(* ===== verification/Views.v ===== *)
(** * Replay plans ([account/control_v2/views.rs])

    The inputs a control-v2 revocation is replayed with: a bundle of detached views and signed
    candidates, resolved to the views in an order that puts every view after those its entries name.
    The plan is refused when a view or an entry is missing, when the views are cyclic, or when a
    revocation would count itself. *)

From S2P Require Import Prelude Cbor Minicbor Hash Op Device Entry Stream Branch Envelope Candidate AccountOps FoldTypes Snapshot AuthStore ControlV2.

Local Open Scope Z_scope.

(** ** Data *)

Definition MAX_ENTRIES : Z := 4096.
Definition MAX_BYTES : Z := 16 * 1024 * 1024.
Definition MAX_VIEWS : Z := MAX_ENTRIES.
Definition MAX_REFERENCES : Z := MAX_BYTES / 32.

Inductive PlanError : Type :=
| MissingView (digest : bytes)
| MissingEntry (hash : AccountEntryHash)
| PlanInvalid (e : AnyError).

Record ReplayPlan : Type := mkReplayPlan {
  rp_order : list bytes;
  rp_manifests : gmap bytes ViewManifest;
  rp_candidates : gmap AccountEntryHash SignedAccountEntry;
  rp_consumer : SignedAccountEntry;
  rp_consumer_op : ControlOp;
}.

(** [From<anyhow::Error>]. *)
Definition plan_any {A} (m : result AnyError A) : result PlanError A := map_err PlanInvalid m.
Definition plan_require (condition : bool) (message : string) : result PlanError unit := plan_any (ensure condition message).

(** A loop that may stop with an error. *)
Fixpoint fold_result {E S A} (f : S → A → result E S) (l : list A) (s : S) : result E S :=
  match l with
  | [] => Ok s
  | a :: l => s ← f s a; fold_result f l s
  end.

(** ** The order of the views *)

Section Order.
Context (consumer : AccountEntryHash) (views : gmap bytes ViewManifest) (citations : gmap AccountEntryHash (option bytes)).

(** The dependency an entry of a view adds; a [BTreeSet] is a sorted list without repetitions. *)
Definition entry_dependency (dependencies : list bytes) (entry : AccountEntryHash) : result PlanError (list bytes) :=
  _ ← plan_require (bool_decide (entry ≠ consumer)) "pre-cut view contains its consumer";
  dependency ← ok_or (MissingEntry entry) (citations !! entry);
  Ok match dependency with Some d => dependencies ++ [d] | None => dependencies end.
(** The steps of a successful verification. *)
Lemma verify_content_signed_steps `{Minicbor} `{Sha256} `{Ed25519} (bs : bytes) public v :
  verify_content_signed bs public = Ok v →
  ∃ s, decode_content_signed_cbor bs = Ok s ∧ len bs ≤ CONTENT_ENVELOPE_MAX_BYTES ∧
       v = mkVerifiedContentEntry (sc_header s) (sc_payload s) (sc_header_bytes s) (sc_entry_hash s) ∧
       verify_strict (dp_bytes public) (sc_body_bytes s) (sc_signature s) = true ∧
       ch_device_fingerprint (sc_header s) = fingerprint public.
Proof.
  unfold verify_content_signed, decode_content_signed, public_verify. intros Hv. inv_ok.
  destruct (bool_decide (_ < len bs)) eqn:Hlim; [done|]. apply bool_decide_eq_false in Hlim.
  destruct (decode_content_signed_cbor bs) as [s|] eqn:Hd; [|done].
  match goal with H : map_err _ _ = Ok _ |- _ => simpl in H; injection H as <- end.
  case_match eqn:Hver; [|done]. case_bool_decide as Hfp; inv_ok. exists s.
  split_and!; try done. lia.
Qed.

(** One content wire form: bytes that verify under a key are within the envelope limit
    and are exactly the canonical envelope, body and header encodings of the entry returned;
    the header obeys the nullity rules and names the key's device, a suite-0 payload is
    canonical, and the entry hash and the checked signature cover that body. *)
Theorem verify_content_signed_sound `{MinicborLaws} `{Sha256} `{Ed25519} (bs : bytes) public v :
  verify_content_signed bs public = Ok v →
  let body := encode_content_body (encode_content_header (vc_header v)) (vc_payload v) in
  ∃ signature,
    length signature = 64%nat ∧ bs = encode_content_signed body signature ∧
    len bs ≤ CONTENT_ENVELOPE_MAX_BYTES ∧
    content_header_wf (vc_header v) ∧ content_nullity_error (vc_header v) = None ∧
    payload_ok (vc_header v) (vc_payload v) ∧ vc_header_bytes v = encode_content_header (vc_header v) ∧
    ch_device_fingerprint (vc_header v) = fingerprint public ∧
    vc_entry_hash v = sha256 body ∧ verify_strict (dp_bytes public) body signature = true.
Proof.
  intros (s & Hd & Hlim & -> & Hver & Hfp)%verify_content_signed_steps. simpl.
  apply decode_content_cbor_sound in Hd as (? & ? & ? & ? & Hhb & Hb & _ & _ & _ & _ & Hbs & Hhash).
  rewrite Hhb in Hb. rewrite <- Hb. exists (sc_signature s). done.
Qed.

(** The wire generations do not overlap although they share the outer domain tag: no
    bytes decode both as a [/2] signed entry and as a [/3] content entry. *)
Theorem signed_generations_disjoint `{MinicborLaws} `{Sha256} (bs : bytes) e s :
  decode_signed_cbor bs = Ok e → decode_content_signed_cbor bs ≠ Ok s.
Proof.
  intros He Hs. apply decode_signed_sound in He as (Hp & Hsig & Hb & Hbl & _ & _ & Hbs).
  apply decode_content_cbor_sound in Hs as (_ & _ & _ & Hsig' & _ & Hb' & Hhl & Hpl & Hbl' & _ & Hbs' & _).
  rewrite Hbs in Hbs'. change encode_content_signed with encode_signed in Hbs'.
  rewrite !encode_signed_ser in Hbs' by (unfold len, u64_max in *; lia).
  apply ser_inj in Hbs'; [|apply envelope_item_wf; [done|unfold len, u64_max; lia]..].
  injection Hbs' as Heq _. rewrite Hb, Hb' in Heq.
  rewrite encode_body_ser, content_body_is_account_body, encode_account_body_ser in Heq by done.
  apply ser_inj in Heq; [done|by apply body_item_wf|].
  apply wf_array; [by vm_compute|]. repeat apply Forall_cons_2; try apply Forall_nil_2; by apply wf_bytes.
Qed.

────────────────

:: WHAT THE TASK REQUIRES ::
Would you output every line of the listing exactly as given?

:: REPLY TO THE EXERCISE ::
(* ===== verification/Views.v ===== *)
(** * Replay plans ([account/control_v2/views.rs])

    The inputs a control-v2 revocation is replayed with: a bundle of detached views and signed
    candidates, resolved to the views in an order that puts every view after those its entries name.
    The plan is refused when a view or an entry is missing, when the views are cyclic, or when a
    revocation would count itself. *)

From S2P Require Import Prelude Cbor Minicbor Hash Op Device Entry Stream Branch Envelope Candidate AccountOps FoldTypes Snapshot AuthStore ControlV2.

Local Open Scope Z_scope.

(** ** Data *)

Definition MAX_ENTRIES : Z := 4096.
Definition MAX_BYTES : Z := 16 * 1024 * 1024.
Definition MAX_VIEWS : Z := MAX_ENTRIES.
Definition MAX_REFERENCES : Z := MAX_BYTES / 32.

Inductive PlanError : Type :=
| MissingView (digest : bytes)
| MissingEntry (hash : AccountEntryHash)
| PlanInvalid (e : AnyError).

Record ReplayPlan : Type := mkReplayPlan {
  rp_order : list bytes;
  rp_manifests : gmap bytes ViewManifest;
  rp_candidates : gmap AccountEntryHash SignedAccountEntry;
  rp_consumer : SignedAccountEntry;
  rp_consumer_op : ControlOp;
}.

(** [From<anyhow::Error>]. *)
Definition plan_any {A} (m : result AnyError A) : result PlanError A := map_err PlanInvalid m.
Definition plan_require (condition : bool) (message : string) : result PlanError unit := plan_any (ensure condition message).

(** A loop that may stop with an error. *)
Fixpoint fold_result {E S A} (f : S → A → result E S) (l : list A) (s : S) : result E S :=
  match l with
  | [] => Ok s
  | a :: l => s ← f s a; fold_result f l s
  end.

(** ** The order of the views *)

Section Order.
Context (consumer : AccountEntryHash) (views : gmap bytes ViewManifest) (citations : gmap AccountEntryHash (option bytes)).

(** The dependency an entry of a view adds; a [BTreeSet] is a sorted list without repetitions. *)
Definition entry_dependency (dependencies : list bytes) (entry : AccountEntryHash) : result PlanError (list bytes) :=
  _ ← plan_require (bool_decide (entry ≠ consumer)) "pre-cut view contains its consumer";
  dependency ← ok_or (MissingEntry entry) (citations !! entry);
  Ok match dependency with Some d => dependencies ++ [d] | None => dependencies end.
(** The steps of a successful verification. *)
Lemma verify_content_signed_steps `{Minicbor} `{Sha256} `{Ed25519} (bs : bytes) public v :
  verify_content_signed bs public = Ok v →
  ∃ s, decode_content_signed_cbor bs = Ok s ∧ len bs ≤ CONTENT_ENVELOPE_MAX_BYTES ∧
       v = mkVerifiedContentEntry (sc_header s) (sc_payload s) (sc_header_bytes s) (sc_entry_hash s) ∧
       verify_strict (dp_bytes public) (sc_body_bytes s) (sc_signature s) = true ∧
       ch_device_fingerprint (sc_header s) = fingerprint public.
Proof.
  unfold verify_content_signed, decode_content_signed, public_verify. intros Hv. inv_ok.
  destruct (bool_decide (_ < len bs)) eqn:Hlim; [done|]. apply bool_decide_eq_false in Hlim.
  destruct (decode_content_signed_cbor bs) as [s|] eqn:Hd; [|done].
  match goal with H : map_err _ _ = Ok _ |- _ => simpl in H; injection H as <- end.
  case_match eqn:Hver; [|done]. case_bool_decide as Hfp; inv_ok. exists s.
  split_and!; try done. lia.
Qed.

(** One content wire form: bytes that verify under a key are within the envelope limit
    and are exactly the canonical envelope, body and header encodings of the entry returned;
    the header obeys the nullity rules and names the key's device, a suite-0 payload is
    canonical, and the entry hash and the checked signature cover that body. *)
Theorem verify_content_signed_sound `{MinicborLaws} `{Sha256} `{Ed25519} (bs : bytes) public v :
  verify_content_signed bs public = Ok v →
  let body := encode_content_body (encode_content_header (vc_header v)) (vc_payload v) in
  ∃ signature,
    length signature = 64%nat ∧ bs = encode_content_signed body signature ∧
    len bs ≤ CONTENT_ENVELOPE_MAX_BYTES ∧
    content_header_wf (vc_header v) ∧ content_nullity_error (vc_header v) = None ∧
    payload_ok (vc_header v) (vc_payload v) ∧ vc_header_bytes v = encode_content_header (vc_header v) ∧
    ch_device_fingerprint (vc_header v) = fingerprint public ∧
    vc_entry_hash v = sha256 body ∧ verify_strict (dp_bytes public) body signature = true.
Proof.
  intros (s & Hd & Hlim & -> & Hver & Hfp)%verify_content_signed_steps. simpl.
  apply decode_content_cbor_sound in Hd as (? & ? & ? & ? & Hhb & Hb & _ & _ & _ & _ & Hbs & Hhash).
  rewrite Hhb in Hb. rewrite <- Hb. exists (sc_signature s). done.
Qed.

(** The wire generations do not overlap although they share the outer domain tag: no
    bytes decode both as a [/2] signed entry and as a [/3] content entry. *)
Theorem signed_generations_disjoint `{MinicborLaws} `{Sha256} (bs : bytes) e s :
  decode_signed_cbor bs = Ok e → decode_content_signed_cbor bs ≠ Ok s.
Proof.
  intros He Hs. apply decode_signed_sound in He as (Hp & Hsig & Hb & Hbl & _ & _ & Hbs).
  apply decode_content_cbor_sound in Hs as (_ & _ & _ & Hsig' & _ & Hb' & Hhl & Hpl & Hbl' & _ & Hbs' & _).
  rewrite Hbs in Hbs'. change encode_content_signed with encode_signed in Hbs'.
  rewrite !encode_signed_ser in Hbs' by (unfold len, u64_max in *; lia).
  apply ser_inj in Hbs'; [|apply envelope_item_wf; [done|unfold len, u64_max; lia]..].
  injection Hbs' as Heq _. rewrite Hb, Hb' in Heq.
  rewrite encode_body_ser, content_body_is_account_body, encode_account_body_ser in Heq by done.
  apply ser_inj in Heq; [done|by apply body_item_wf|].
  apply wf_array; [by vm_compute|]. repeat apply Forall_cons_2; try apply Forall_nil_2; by apply wf_bytes.
Qed.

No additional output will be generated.